Pourquoi est-ce que je vous raconte tout cela ? Parce qu'après, j'aurais du mal à vous raconter sa vie. Ce qui est étonnant, c'est qu'il est très populaire et quand on fait des recherches, j'ai essayé d'en faire un petit peu pour vous ce matin, comme c'est la énième fois que je prêche sur ce saint, il est docteur de l'Église, En principe cela veut dire qu'il a écrit des choses, et bien, niet, rien n'est édité, la seule chose qu'on peut dire c'est que tous les commentateurs di­sent que quand on lit ses sermons, c'est très sec. On peut espérer que quand il prêchait c'était un peu mieux que lorsqu'il écrit. N'empêche que le 16 janvier 1946, le pape Pie XII en a fait un docteur de l'Église. J'ai été voir la "documentation catholique" en me di­sant : année 1946, tous les actes de sa sainteté Pie XII y sont, on va avoir quelques mets succulents sur saint Antoine de Padoue. Rien, même pas allusion au fait qu'il ait été déclaré docteur de l'Église.

A part cela, que dire ? Qu'il est né au Portugal au treizième siècle. Quand on y regarde de près, il y a quelque chose de bizarre dans sa vie. D'abord, il est entré chez des chanoines réguliers à Lisbonne, puis il se retrouve dans un autre ordre également de chanoi­nes, l'un cela devait être les moines apostoliques, et les autres les moines diocésains, il se retrouve à Coimbra, et d'un seul coup, on ramène des reliques de franciscains qui ont été martyrisés au Maroc.
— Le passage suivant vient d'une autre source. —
Lemma labelDataView_ok s l rest :
  swf s -> sbits s = l ++ rest ->
  exists view, labelDataView (len l) s = (Ok (len l, view, true), skip s (len l)) /\ swf view /\ sbits view = l.
Proof.
  intros Hs H. pose proof (len_sbits s Hs) as Hl. rewrite H, len_app in Hl. pose proof (len_nonneg rest).
  pose proof (len_nonneg l). pose proof (swf_bits _ Hs). pose proof (swf_end _ Hs). pose proof (BitsLeft_eq s Hs).
  unfold labelDataView. mrun. destruct (Z.ltb_spec (BitsLeft s) (len l)); [lia|].
  rewrite (bind_Ok _ _ _ _ _ (SkipBits_ok s (len l) Hs ltac:(lia))). rewrite (u16_small (len l)), u16_small by lia.
  destruct (first_bits_ok s (len l) 0 0 Hs) as [Hv Hb]; [lia..| |].
  { pose proof (len_nonneg (c_refs (s_cell s))). lia. }
  exists (first_bits s (len l) 0 0). split; [done|]. split; [done|]. rewrite Hb, H, take_app_length'; [done|unfold len; lia].
Qed.

(** How the encoding of a label shows in its view. *)
Definition view_form (k : Z) (l e : list bool) (inline : bool) : Prop :=
  if inline then e = short_label l \/ e = long_label k l
  else exists b, e = same_label k b (len l) /\ l = replicate (length l) b.

Lemma nth_replicate_lt {A} n (x d : A) i : (i < n)%nat -> nth i (replicate n x) d = x.
Proof. revert i. induction n as [|n IH]; intros [|i] Hi; [lia..|done|]. cbn. apply IH. lia. Qed.

Lemma dictSameCell_ok (b : bool) n :
  0 <= n <= 1023 ->
  let v := mkSlice (dictSameCell b) 0 (u16 n) 0 0 in swf v /\ sbits v = replicate (Z.to_nat n) b.
Proof.
  intros Hn. cbv zeta. rewrite u16_small by lia. unfold dictSameCell. set (y := if b then 255 else 0). split.
  - split; unfold s_data; cbn [s_cell s_bitStart s_bitEnd s_refStart s_refEnd c_data c_refs];
      rewrite ?len_replicate; try lia;
      [apply Forall_replicate; unfold y; destruct b; lia|unfold len; cbn [length]; lia..].
  - unfold sbits, s_data. cbn [s_cell s_bitStart s_bitEnd c_data]. rewrite Z.sub_0_r. apply window_eq; [lia| |].
    + rewrite len_replicate. lia.
    + intros i Hi. unfold bit, byte_at. rewrite !nth_replicate_lt by lia. unfold y.
      destruct b; [|apply Z.testbit_0_l]. rewrite testbit_255. split_cmp; done.
Qed.

Lemma readLabelView_ok k l e rest s :
  encodes k l e -> len l <= k < 2 ^ 32 -> len l <= 1023 -> swf s -> sbits s = e ++ rest ->
  exists view inline, readLabelView k s = (Ok (len l, view, inline), skip s (len e)) /\
    swf view /\ sbits view = l /\ view_form k l e inline.
Proof.
  intros He Hk Hl Hs H. unfold readLabelView, dictLabelSizeBits. pose proof (len_nonneg l) as Hl0.
  pose proof (bit_len_nonneg k) as Hk0. pose proof (bit_len_bound k ltac:(lia)) as Hkb.
  pose proof (proj2 (bit_len_le k 32 ltac:(lia) ltac:(lia)) ltac:(lia)) as Hk32.
  destruct He as [| |x Hx].
  - unfold short_label in H. cbn [app] in H. rewrite <-app_assoc in H. cbn [app] in H.
    destruct (LoadUInt_bit s false _ Hs H) as (L1 & Hs1 & H1). rewrite (bind_Ok _ _ _ _ _ L1). cbn [Z.b2z Z.eqb].
    pose proof (loadUnaryLength_ok _ _ _ Hs1 H1) as L2. rewrite (bind_Ok _ _ _ _ _ L2). rewrite skip_skip in *.
    mrun. fold (len l). destruct (Z.ltb_spec k (len l)); [lia|].
    assert (H2' : sbits (skip s 1) = (replicate (length l) true ++ [false]) ++ l ++ rest) by now rewrite <-app_assoc.
    destruct (sbits_skip_app _ _ _ Hs1 H2') as [Hs2 H2]. rewrite len_app, len_replicate, skip_skip in *.
    change (len [false]) with 1 in *. fold (len l) in *.
    destruct (labelDataView_ok _ l rest Hs2 H2) as (view & -> & Hv & Hb). exists view, true.
    rewrite skip_skip, len_short. split_and!; [|done|done|now left]. do 2 f_equal. lia.
  - unfold long_label in H. cbn [app] in H. rewrite <-app_assoc in H.
    destruct (LoadUInt_bit s true _ Hs H) as (L1 & Hs1 & H1). rewrite (bind_Ok _ _ _ _ _ L1). cbn [Z.b2z Z.eqb].
    destruct (LoadUInt_bit _ false _ Hs1 H1) as (L2 & Hs2 & H2). rewrite (bind_Ok _ _ _ _ _ L2). cbn [Z.b2z Z.eqb].
    destruct (LoadUInt_app _ (bit_len k) (len l) _ Hs2 ltac:(lia) ltac:(lia) H2) as (L3 & Hs3 & H3).
    rewrite (bind_Ok _ _ _ _ _ L3). mrun. destruct (Z.ltb_spec k (len l)); [lia|].
    destruct (labelDataView_ok _ l rest Hs3 H3) as (view & -> & Hv & Hb). exists view, true.
    rewrite !skip_skip, len_long. split_and!; [|done|done|now right]. do 2 f_equal. lia.
  - unfold same_label in H. cbn [app] in H.
    destruct (LoadUInt_bit s true _ Hs H) as (L1 & Hs1 & H1). rewrite (bind_Ok _ _ _ _ _ L1). cbn [Z.b2z Z.eqb].
    destruct (LoadUInt_bit _ true _ Hs1 H1) as (L2 & Hs2 & H2). rewrite (bind_Ok _ _ _ _ _ L2). cbn [Z.b2z Z.eqb].
    destruct (LoadUInt_bit _ x _ Hs2 H2) as (L3 & Hs3 & H3). rewrite (bind_Ok _ _ _ _ _ L3).
    destruct (LoadUInt_app _ (bit_len k) (len l) _ Hs3 ltac:(lia) ltac:(lia) H3) as (L4 & Hs4 & H4).
    rewrite (bind_Ok _ _ _ _ _ L4). mrun. destruct (Z.ltb_spec k (len l)); [lia|].
    replace (Z.b2z x =? 1) with x by now destruct x. destruct (dictSameCell_ok x (len l)) as [Hv Hb]; [lia|].
    exists (mkSlice (dictSameCell x) 0 (u16 (len l)) 0 0), false. rewrite !skip_skip, len_same. split_and!; [do 2 f_equal; lia|exact Hv| |now exists x].
    rewrite Hb. transitivity (replicate (length l) x); [f_equal; unfold len; lia|done].
Qed.

(** ** Opening a node *)

Record opens (n : Z) (c : Cell) (e l pb : list bool) (refs : list Cell) (node : fixedDictNode) : Prop := {
  op_cell : n_cell node = c;
  op_len : n_labelLen node = len l;
  op_lwf : swf (n_label node);
  op_lbits : sbits (n_label node) = l;
  op_swf : swf (n_loader node);
  op_bits : sbits (n_loader node) = pb;
  op_refs : srefs (n_loader node) = refs;
  op_form : view_form n l e (n_inline node)
}.

Lemma parseFixedDictNode_ok n e l pb refs :
  encodes n l e -> len l <= n <= 1023 -> len e + len pb <= 1023 -> len refs <= 4 ->
  exists node, parseFixedDictNode (finished (e ++ pb) refs) n = Ok node /\
    opens n (finished (e ++ pb) refs) e l pb refs node.
Proof.
  intros He Hn Hb Hr. destruct (newSlice_finished (e ++ pb) refs) as (Hs & Hsb & Hsr); [rewrite len_app; lia|done|].
  unfold parseFixedDictNode. cbn [c_special finished with_hashes unfinished].
  destruct (readLabelView_ok n l e pb _ He ltac:(lia) ltac:(lia) Hs Hsb) as (view & inl & Hrun & Hv & Hvb & Hf).
  rewrite (run_Ok _ _ _ _ Hrun). cbn [mbind outcome_bind]. eexists. split; [done|].
  destruct (sbits_skip_app _ _ _ Hs Hsb) as [Hs' Hb']. split; cbn [n_cell n_loader n_label n_labelLen n_inline]; done.
Qed.

Lemma open_node_ok n e l pb refs :
  encodes n l e -> len l <= n <= 1023 -> len e + len pb <= 1023 -> len refs <= 4 ->
  (len l < n -> pb = [] /\ len refs = 2) ->
  exists node, (forall resolver, open_node (finished (e ++ pb) refs) n resolver false = Ok node) /\
    opens n (finished (e ++ pb) refs) e l pb refs node.
Proof.
  intros He Hn Hb Hr Hshape. destruct (parseFixedDictNode_ok n e l pb refs) as (node & Hp & Ho); [done..|].
  exists node. split; [|done]. intros resolver. unfold open_node. rewrite Hp. cbn [mbind outcome_bind].
  unfold resolveIfSpecial, rejectSpecial. rewrite (op_cell _ _ _ _ _ _ _ Ho).
  cbn [c_special finished with_hashes unfinished negb mbind outcome_bind].
  unfold rejectSpecial. rewrite (op_cell _ _ _ _ _ _ _ Ho). cbn [c_special finished with_hashes unfinished mbind outcome_bind].
  unfold validateForkShape. rewrite (op_len _ _ _ _ _ _ _ Ho).
  destruct (Z.leb_spec n (len l)) as [Hle | Hlt]; [done|]. destruct (Hshape Hlt) as [Epb Erefs].
  rewrite <-len_sbits, <-len_srefs by apply Ho. rewrite (op_bits _ _ _ _ _ _ _ Ho), (op_refs _ _ _ _ _ _ _ Ho), Epb, Erefs.
  done.
Qed.
(** ** Reading nodes into a key *)

Lemma load_node n c t b kb brefs :
  rep n c t -> n <= K -> builds b kb brefs -> len kb + n <= 1023 ->
  exists pb refs b' ld, payload n t pb refs /\ c_special c = false /\
    loadLabel n (b, newSliceFromCell c) = (Ok (len (label t)), (b', ld)) /\ builds b' (kb ++ label t) brefs /\
    swf ld /\ sbits ld = pb /\ srefs ld = refs.
Proof using HK Hform.
  intros Hr Hn Hb Hfit. apply rep_node in Hr as (e & pb & refs & -> & He & Hsz & Hp). pose proof K_bounds.
  apply form_encodes in He. pose proof (payload_label _ _ _ _ Hp). pose proof (payload_refs _ _ _ _ Hp). pose proof (len_nonneg (label t)).
  destruct (newSlice_finished (e ++ pb) refs) as (Hbs & Hbb & Hbr); [rewrite len_app; lia|done|].
  pose proof (builds_size _ _ _ Hb) as Hbz. destruct (sbits_skip_app _ _ _ Hbs Hbb) as [Hsk Hskb].
  do 4 eexists. split; [exact Hp|]. split; [done|]. split.
  - apply (loadLabel_ok n (label t) e pb b _ He); [lia|apply Hb|exact Hbs|exact Hbb|lia].
  - split; [apply builds_append; [done|lia]|]. done.
Qed.

(** ** Extremal keys *)

(** The leaf reached by always taking the child at [bit]. *)
Fixpoint edge (bit : bool) (t : ptree (V := value)) : key * value :=
  match t with
  | Leaf l v => (l, v)
  | Fork l a b => under (l ++ [bit]) (edge bit (if bit then b else a))
  end.

(** The same where the first bit of the key is taken the other way round. *)
Definition signed_edge (bit : bool) (t : ptree (V := value)) : key * value :=
  match t with
  | Fork [] a b => under [negb bit] (edge bit (if bit then a else b))
  | _ => edge bit t
  end.

Lemma StoreBoolBit_builds b bs refs x :
  builds b bs refs -> len bs < 1023 -> exists b', StoreBoolBit x b = (Ok tt, b') /\ builds b' (bs ++ [x]) refs.
Proof.
  intros Hb Hl. pose proof (builds_size _ _ _ Hb) as Hs. exists (append b [x]).
  split; [|apply builds_append; [done|change (len [x]) with 1; lia]].
  rewrite StoreBoolBit_run by apply Hb. split_cmp; done.
Qed.

(** The direction the walk takes at a fork after the key bits [kb]. *)
Definition turn (kb : key) (fetchMax invertFirst : bool) : bool :=
  if (len kb =? 0) && invertFirst then negb fetchMax else fetchMax.

Lemma minMax_step fuel n c t b kb fetchMax invertFirst :
  rep n c t -> n <= K -> builds b kb [] -> len kb + n <= 1023 ->
  match t with
  | Leaf l v => exists b' s, minMaxLoop fuel c b n fetchMax invertFirst = Ok (b', s) /\ builds b' (kb ++ l) [] /\ reads s v
  | Fork l x y =>
      let bit := turn (kb ++ l) fetchMax invertFirst in
      exists b' c', minMaxLoop fuel c b n fetchMax invertFirst =
          match fuel with O => Panic | S fuel => minMaxLoop fuel c' b' (n - len l - 1) fetchMax invertFirst end /\
        builds b' (kb ++ l ++ [bit]) [] /\ rep (n - len l - 1) c' (child bit x y)
  end.
Proof using HK Hform.
  intros Hr Hn Hb Hfit. destruct (load_node _ _ _ _ _ _ Hr Hn Hb Hfit) as (pb & refs & b' & ld & Hp & Hsp & Hrun & Hb' & Hld & Hlb & Hlr).
  assert (E : minMaxLoop fuel c b n fetchMax invertFirst =
    if (len (label t) <? n) && (negb (BitsLeft ld =? 0) || negb (RefsNum ld =? 2)) then Err ErrInvalidDictForkNode
    else if n - len (label t) =? 0 then Ok (b', ld) else
      let bit := if (b_bitsSz b' =? 0) && invertFirst then negb fetchMax else fetchMax in
      '(_, key) ← run (StoreBoolBit bit) b'; next ← fst (peekRefCellAt (if bit then 1 else 0) ld);
      match fuel with O => Panic | S fuel => minMaxLoop fuel next key (n - len (label t) - 1) fetchMax invertFirst end).
  { destruct fuel; cbn [minMaxLoop]; unfold resolveDictNodeCell; rewrite Hsp; cbn [negb mbind outcome_bind];
      rewrite (run_Ok _ _ _ _ Hrun); done. }
  rewrite <-len_sbits, <-len_srefs, Hlb, Hlr in E by done. rewrite E. destruct t as [l v | l x y]; cbn [label payload] in *.
  - destruct Hp as (Hl & _ & -> & ->). rewrite Hl, Z.ltb_irrefl, Z.sub_diag. cbn [andb Z.eqb]. now exists b', ld.
  - destruct Hp as (Hl & -> & ca & cb & -> & Ha & Hb2). change (len [ca; cb]) with 2. rewrite len_nil. cbn [Z.eqb Pos.eqb negb orb].
    rewrite andb_false_r. destruct (Z.eqb_spec (n - len l) 0); [lia|]. cbv zeta. rewrite (builds_size _ _ _ Hb').
    fold (turn (kb ++ l) fetchMax invertFirst). set (bit := turn _ _ _).
    destruct (StoreBoolBit_builds _ _ _ bit Hb') as (b2 & Hr2 & Hb3); [rewrite len_app; lia|].
    rewrite (run_Ok _ _ _ _ Hr2). cbn [mbind outcome_bind]. rewrite peekRefCellAt_run, Hlr by done. rewrite <-app_assoc in Hb3.
    exists b2, (if bit then cb else ca). destruct bit; done.
Qed.

Lemma minMax_edge t n c b kb fuel fetchMax invertFirst :
  rep n c t -> n <= K -> builds b kb [] -> len kb + n <= 1023 -> (Z.to_nat n <= fuel)%nat -> kb <> [] \/ invertFirst = false ->
  exists b' s, minMaxLoop fuel c b n fetchMax invertFirst = Ok (b', s) /\
    builds b' (kb ++ fst (edge fetchMax t)) [] /\ reads s (snd (edge fetchMax t)).
Proof using HK Hform.
  revert n c b kb fuel. induction t as [l v | l x IHx y IHy]; intros n c b kb fuel Hr Hn Hb Hfit Hfuel Hinv.
  all: pose proof (minMax_step fuel _ _ _ _ _ fetchMax invertFirst Hr Hn Hb Hfit) as Hstep; cbn [edge fst snd].
  { exact Hstep. }
  assert (Et : turn (kb ++ l) fetchMax invertFirst = fetchMax).
  { unfold turn. destruct Hinv as [Hne | ->]; [|now rewrite andb_false_r]. destruct kb as [|z kb]; [done|].
    cbn [app]. rewrite len_cons. pose proof (len_nonneg (kb ++ l)). destruct (Z.eqb_spec (len (kb ++ l) + 1) 0); [lia|done]. }
  cbv iota zeta in Hstep. rewrite Et in Hstep. destruct Hstep as (b1 & c1 & -> & Hb1 & Hc1). pose proof (len_nonneg l).
  pose proof (rep_twf _ _ _ Hr) as (Hl & _).
  destruct fuel as [|fuel]; [lia|]. rewrite app_assoc in Hb1.
  assert (Hne : (kb ++ l) ++ [fetchMax] <> [] \/ invertFirst = false) by (left; now destruct (kb ++ l)).
  assert (Hfit1 : len ((kb ++ l) ++ [fetchMax]) + (n - len l - 1) <= 1023) by (rewrite !len_app; change (len [fetchMax]) with 1; lia).
  assert (IH : exists b' s, minMaxLoop fuel c1 b1 (n - len l - 1) fetchMax invertFirst = Ok (b', s) /\
    builds b' (((kb ++ l) ++ [fetchMax]) ++ fst (edge fetchMax (child fetchMax x y))) [] /\ reads s (snd (edge fetchMax (child fetchMax x y))))
    by (destruct fetchMax; [eapply IHy | eapply IHx]; eauto; lia).
  destruct IH as (b2 & s & -> & Hb2 & Hs). exists b2, s. split; [done|]. unfold under, child in *. cbn [fst snd].
  rewrite <-!app_assoc in *. done.
Qed.

Lemma minMax_signed t n c fuel fetchMax :
  rep n c t -> n <= K -> (Z.to_nat n <= fuel)%nat ->
  exists b' s, minMaxLoop fuel c BeginCell n fetchMax true = Ok (b', s) /\
    builds b' (fst (signed_edge fetchMax t)) [] /\ reads s (snd (signed_edge fetchMax t)).
Proof using HK Hform.
  intros Hr Hn Hfuel. pose proof K_bounds.
  pose proof (minMax_step fuel _ _ _ _ _ fetchMax true Hr Hn builds_begin ltac:(rewrite len_nil; lia)) as Hstep.
  pose proof (rep_twf _ _ _ Hr) as Hw. destruct t as [l v | l x y]; [exact Hstep|]. destruct Hw as (Hl & _). pose proof (len_nonneg l).
  cbv iota zeta in Hstep. destruct Hstep as (b1 & c1 & -> & Hb1 & Hc1). cbn [app] in *. destruct fuel as [|fuel]; [lia|].
  set (bit := turn l fetchMax true) in *.
  destruct (minMax_edge _ _ c1 b1 (l ++ [bit]) fuel fetchMax true Hc1) as (b2 & s & -> & Hb2 & Hs);
    [lia|done|rewrite len_app; change (len [bit]) with 1; lia|lia|left; now destruct l|].
  assert (Ebit : bit = match l with [] => negb fetchMax | _ => fetchMax end).
  { unfold bit, turn. destruct l as [|z l]; [done|]. rewrite len_cons. pose proof (len_nonneg l). split_cmp; done. }
  exists b2, s. split; [done|]. clearbody bit. subst bit.
  destruct l as [|z l], fetchMax; cbn [signed_edge edge]; unfold under, child in *; cbn [fst snd]; done.
Qed.

(** ** The edges are extremal *)

Lemma bits_uint_prefix l k : bits_uint (l ++ k) = bits_uint l * 2 ^ len k + bits_uint k.
Proof.
  induction l as [|x l IH]; [done|]. cbn [app]. rewrite !bits_uint_cons, IH, len_app, Z.pow_add_r by apply len_nonneg. ring.
Qed.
A la suite de cet évènement, il se découvre la vocation, il va au Maroc, entre chez les franciscains, là il tombe malade. On dit : ce n'est pas pour lui, on le rapatrie d'urgence, et quasiment on le met dans une maison de retraite, un petit couvent franciscain en Italie. Était-il impossible à vivre ? Je ne sais pas, toujours est-il qu'il se retrouve dans un ermitage. Il vit seul, un jour on ordonne quelqu'un dans une ville d'Italie, mais il n'y avait personne pour donner la Parole, pour prêcher. A cette époque-là, on ne prêchait pas beaucoup et ceux qui prêchaient le moins d'ailleurs étaient les évêques, ce qui valait peut-être mieux. C'est pour cela que les ordres prédicateurs sont nés à cette époque-là et les dominicains et les franciscains en font partie. Devant le manque de prêtre pour annoncer la Parole, on se souvient du franciscain qui est là dans le coin, comme ils ont l'ordre du pape de prêcher, donc on va le cher­cher. Et là, c'est la révélation. Tout le monde en reste "baba" et du coup on l'envoie prêcher partout, en Ita­lie du Nord, contre les hérétiques parce que là il fallait quelqu'un qui avait la langue bien acérée, il se re­trouve même après cela en France, entre la Loire et la Garonne, on l'appelle même l'apôtre du Limousin, parce qu'il a évangélisé cette région, ainsi, quand on dit que les limousins n'ont jamais été évangélisés, c'est faux, ils ont eu la chance d'entendre saint An­toine de Padoue. Il se retrouve même au Concile d'Arles, qui est une réunion des franciscains, il reçoit même une lettre de saint François d'Assise qui le fait lecteur en théologie, il passe donc tous ses diplômes Il finira par aller à Padoue, et c'est là qu'il prêche un carême tellement éblouissant que toute la ville de Padoue se convertit et tout le monde finit par l'adorer, tellement que ses obsèques furent un triomphe.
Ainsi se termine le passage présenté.